La tragedia es que no tenemos un proyecto unificador. Ningún objetivo compartido a la altura de nuestro potencial humano. A pesar de nuestros vastos conocimientos y poderosas herramientas, no hemos sabido responder a la pregunta más sencilla: ¿Por qué estamos aquí? Ahí es donde debemos dirigir nuestra energía.
En lugar de ello, seguimos atrapados en el interés propio a corto plazo, tanto personal como nacional. Protegemos lo nuestro a costa de los demás. Pero si queremos sobrevivir como especie -y no sólo como naciones en competencia- debemos invertir el rumbo. Debemos dejar de confundir soberanía con fuerza. La verdadera fuerza reside en la solidaridad.
Entonces, ¿para qué estamos aquí, como seres humanos? ¿Qué podríamos crear juntos si alineáramos nuestra energía con nuestra conciencia? ¿Y si la medida de la soberanía no fuera la ferocidad con la que protegemos nuestras fronteras, sino la profundidad con la que protegemos la dignidad humana en todas partes?

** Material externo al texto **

(* ===== verification/SampleTree.v ===== *)
(** Model of src/simpleperf/sample_tree.h ([SampleTreeBuilder],
    [SampleTreeSorter]) and of the builders of src/simpleperf/cmd_report.cpp
    ([ReportCmdSampleTreeBuilder], [EventCountSampleTreeBuilder],
    [TimestampSampleTreeBuilder]): samples are made from records through the
    thread tree, grouped by a comparator, and get a call graph each.

    A [SampleEntry*] is an index of [sample_storage_].  A [ThreadEntry*], a
    [MapEntry*] and a [Symbol*] in a sample are the values they point to when
    the sample is made: the members that are read through them (pid, tid, map
    set, library, name) do not change afterwards.  The offline unwinder and the
    demangler, which call libbacktrace and the C++ runtime, are arguments. *)
From Stdlib Require Import ZArith Lia Sorted.
From stdpp Require Import base numbers gmap list.
From S2P Require Import Prelude Utils RecordBase Records SampleRecord Maps KernelSymbols Dso ThreadTree SampleComparator CallChain.

(** * Samples *)

Record BranchFromEntry := mkBranchFrom {
  from_map : option MapEntry;
  from_symbol : option Symbol;
  from_vaddr_in_file : Z;
  from_flags : Z;
}.
Definition BranchFromEntry_new : BranchFromEntry := mkBranchFrom None None 0 0.

Record SampleEntry := mkEntry {
  e_time : Z;
  e_period : Z;
  accumulated_period : Z;
  sample_count : Z;
  e_thread : ThreadEntry;
  thread_comm : bytes;
  e_map : MapEntry;
  e_dso_path : bytes;          (* map->dso->Path() *)
  e_symbol : Symbol;
  vaddr_in_file : Z;
  branch_from : BranchFromEntry;
  callchain : CallChainRoot nat;
}.

Definition SampleEntry_new (time period accumulated_period sample_count : Z) (thread : ThreadEntry) (map : MapEntry)
    (dso_path : bytes) (symbol : Symbol) (vaddr_in_file : Z) : SampleEntry :=
  mkEntry time period accumulated_period sample_count thread (th_comm thread) map dso_path symbol vaddr_in_file
    BranchFromEntry_new CallChainRoot_new.

Definition set_thread_comm (x : bytes) (e : SampleEntry) : SampleEntry :=
  mkEntry (e_time e) (e_period e) (accumulated_period e) (sample_count e) (e_thread e) x (e_map e) (e_dso_path e) (e_symbol e)
    (vaddr_in_file e) (branch_from e) (callchain e).
Definition set_branch_from (x : BranchFromEntry) (e : SampleEntry) : SampleEntry :=
  mkEntry (e_time e) (e_period e) (accumulated_period e) (sample_count e) (e_thread e) (thread_comm e) (e_map e) (e_dso_path e)
    (e_symbol e) (vaddr_in_file e) x (callchain e).
Definition set_callgraph (x : CallChainRoot nat) (e : SampleEntry) : SampleEntry :=
  mkEntry (e_time e) (e_period e) (accumulated_period e) (sample_count e) (e_thread e) (thread_comm e) (e_map e) (e_dso_path e)
    (e_symbol e) (vaddr_in_file e) (branch_from e) x.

Poseemos conocimientos, tecnología y ciencia más allá de lo que nuestros antepasados podrían haber imaginado. Para avanzar, debemos trascender nuestro «egoísmo», tanto personal como nacional, y empezar a imaginar otro futuro, uno en el que la solidaridad, y no la soberanía, marque el camino.
Si queremos sobrevivir como especie -y no sólo como naciones- debemos plantearnos urgentemente la única pregunta que importa: ¿Qué podemos construir juntos?